Solche Laternen waren oft der einzige Heimschmuck der armen
Bauern.
Bevor es elektrische Birnen gab, dienten
Eislaternen in den Städten Nordostchinas auch zur Erleuchtung
von Tor und Hof.
Jetzt
gibt es während des Frühlings- und zum Laternenfest große
Mengen Eislaternen und Eisbildhauerarbeiten auf dem öffentlichen
Platz und in den Parks der Städte von Nordostchina, die
normalerweise im Winter menschenleer sind. Da auch viele Künstler
sich daran beteiligen, entwickelten sich die verschiedenen
Eislaternen und Eisbildhauerarbeiten immer besser.
Vom Dezember bis zum Februar
herrscht in Harbin durchschnittlich eine Kälte von minus
25° c. Das ist
die Zeit der Eislaternen! Viele Eisstücke wurden vom Songhua-Fluss,
der quer durch die Stadt fließt, per Lastkraftwagen
an die Bearbeitungsplätze transportiert und dann von
Eislaternenkünstlern mit Sägen nach den erforderlichen
Maßen zurechtgeschnitten. Für einen großen „Eisbau“
braucht man mehrere Zentner an Eisstücken. Man kann mit Wasser
auch einzelne Eisstücke wieder zusammenfrieren. An sehr kalten
Tagen ist es möglich, eine große Eisbildhauerarbeit
sogar schon am frühen Mittag schnell anzufertigen. Bunte Birnen
oder Neonröhren werden dann darin eingesetzt. So ist
das kleine Werk geschaffen.
Beim
Hauen von Figuren wie Menschen, Vögel, Tieren können
die Eislaternenschöpfer ihr Können weiter unter
Beweis stellen. Sie hauen mit Hammer und Meißel in das
Eis. Einige Stunden später werden eine Topfpflanze, ein
Eisläufer, ein Karpfen oder ein Huhn fertig sichtbar.
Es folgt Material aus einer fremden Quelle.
(** Two nested [_.forEach] loops visit the elements of the elements. *)
Lemma forEach_nested {S : Type} (F : value -> S -> result S) (collection : value) (s : S) :
  Lodash.forEach collection
    (fun x _ s1 => Lodash.forEach x (fun y _ s2 => F y s2) s1) s
  = Lodash.foldM F (visited collection) s.
Proof.
  unfold visited, Lodash.forEach.
  generalize (Lodash.entries collection) as l. intros l. revert s.
  induction l as [|e l IH]; intros s; simpl; [reflexivity|].
  rewrite foldM_app, <- (foldM_fst F).
  destruct (Lodash.foldM (fun e0 => F (fst e0)) (Lodash.entries (fst e)) s);
    simpl; [apply IH | reflexivity].
Qed.

Lemma flattenResponse_fold (methodName objForCode code : value) :
  flattenResponse methodName objForCode code
  = (obj <- Lodash.foldM (assign_summary methodName code) (visited objForCode) [] ;;
     Ok (Obj obj)).
Proof.
  unfold flattenResponse.
  now rewrite <- (forEach_nested (assign_summary methodName code)).
Qed.

(** After any number of visits the summary is empty or holds the three
    fields, the example being the one assigned last. *)
Lemma assign_summary_last (methodName code : value) (schemas : list value) :
  forall obj obj',
    (obj = [] \/ exists example, Obj obj = summary example code methodName) ->
    Lodash.foldM (assign_summary methodName code) schemas obj = Ok obj' ->
    (schemas = [] /\ obj' = obj)
    \/ exists earlier last,
         schemas = earlier ++ [last]
         /\ Obj obj' = summary (prop last "example") code methodName.
Proof.
  induction schemas as [|schema schemas IH]; intros obj obj' Hinv Hfold; simpl in Hfold.
  - injection Hfold as <-. now left.
  - right. unfold assign_summary at 1 in Hfold. unfold get in Hfold.
    destruct (nullish schema); cbn [bind] in Hfold; [discriminate|].
    assert (Hstep : set_prop (set_prop (set_prop obj "example" (prop schema "example"))
                                "code" code) "method" methodName
                    = [("example", prop schema "example"); ("code", code);
                       ("method", methodName)]).
    { destruct Hinv as [-> | [example [= ->]]]; reflexivity. }
    rewrite Hstep in Hfold.
    destruct (IH _ _ (or_intror (ex_intro _ _ eq_refl)) Hfold)
      as [[-> ->] | [earlier [last [-> Hlast]]]].
    + exists [], schema. split; reflexivity.
    + exists (schema :: earlier), last. split; [reflexivity | exact Hlast].
Qed.


End Methods.

(** ** The store: what [flattenHierarchy] leaves as it is

    Over the store model.  Every write of [main.js] is to a cell the call
    has allocated, the writes of [_.set] apart, which go where the path
    leads: into the composite, and into whatever the composite refers to.
    When every [example] of the document is a literal, the composite refers
    to nothing of the document, and the document is left as it is. *)

Module StoreFacts.
Import Heap.

(** ** Lists and stores *)

Lemma firstn_update_above {A : Type} (n i : nat) (x : A) (l : list A) :
  n <= i -> firstn n (update i x l) = firstn n l.
Proof.
  revert n i. induction l as [|a l IH]; intros n i Hle; [destruct i; reflexivity|].
  destruct i as [|i].
  - assert (n = 0) by lia. subst n. reflexivity.
  - destruct n as [|n]; [reflexivity|]. simpl. f_equal. apply IH. lia.
Qed.

Lemma firstn_alloc {A : Type} (n : nat) (l : list A) (x : A) :
  n <= List.length l -> firstn n (l ++ [x]) = firstn n l.
Proof.
  intros Hle. rewrite firstn_app. replace (n - List.length l) with 0 by lia.
  simpl. apply app_nil_r.
Qed.

Lemma prefix_length {A : Type} (h0 h : list A) :
  firstn (List.length h0) h = h0 -> List.length h0 <= List.length h.
Proof.
  intros Hp. apply (f_equal (@List.length A)) in Hp. rewrite length_firstn in Hp. lia.
Qed.

Lemma prefix_nth {A : Type} (h0 h : list A) (l : nat) :
  firstn (List.length h0) h = h0 -> l < List.length h0 -> nth_error h l = nth_error h0 l.
Proof.
  intros Hp Hl. transitivity (nth_error (firstn (List.length h0) h) l); [|now rewrite Hp].
  rewrite nth_error_firstn. apply Nat.ltb_lt in Hl. now rewrite Hl.
Qed.

Lemma prefix_trans {A : Type} (h0 h1 h : list A) :
  firstn (List.length h0) h1 = h0 -> firstn (List.length h1) h = h1 ->
  firstn (List.length h0) h = h0.
Proof.
  intros H01 H1. pose proof (prefix_length _ _ H01) as Hle.
  transitivity (firstn (List.length h0) (firstn (List.length h1) h)); [|now rewrite H1].
  rewrite firstn_firstn. now rewrite Nat.min_l.
Qed.

Lemma nth_update {A : Type} (i j : nat) (x c : A) (l : list A) :
  nth_error (update i x l) j = Some c -> (j = i /\ c = x) \/ nth_error l j = Some c.
Proof.
  revert i j. induction l as [|a l IH]; intros i j Hn.
  - destruct i; simpl in Hn; destruct j; discriminate.
  - destruct i as [|i]; destruct j as [|j]; simpl in Hn.
    + left. split; congruence.
    + now right.
    + now right.
    + destruct (IH _ _ Hn) as [[-> ->]|Hr]; [now left | now right].
Qed.

Lemma nth_alloc {A : Type} (j : nat) (x c : A) (l : list A) :
  nth_error (l ++ [x]) j = Some c -> nth_error l j = Some c \/ (j = List.length l /\ c = x).
Proof.
  intros Hn. destruct (Nat.lt_ge_cases j (List.length l)) as [Hlt|Hge].
  - left. now rewrite nth_error_app1 in Hn.
  - right. rewrite nth_error_app2 in Hn by exact Hge.
    destruct (j - List.length l) as [|d] eqn:E; simpl in Hn.
    + split; [lia | congruence].
    + destruct d; discriminate.
Qed.

Lemma lookup_found {V : Type} (k : string) (v : V) (ps : list (string * V)) :
  lookup k ps = Some v -> In v (List.map snd ps).
Proof.
  induction ps as [|[k' v'] ps IH]; simpl; [discriminate|].
  destruct (k' =? k)%string; [intros [= ->]; now left | intros Hl; right; now apply IH].
Qed.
Manche einfachen Modelle kann man auch in Weißblech
gießen. Danach braucht man die Arbeiten nur noch wenig
zu verbessern. Nachdem man sie unter dem kalten blauen Himmel
angeordnet hat, sieht es nun so aus, als ob man sich in einer
Kristall-Werkstatt befände. In der Nacht leuchten alle
diese Eislaternen auf und dann ist es hier wie einer Märchenwelt.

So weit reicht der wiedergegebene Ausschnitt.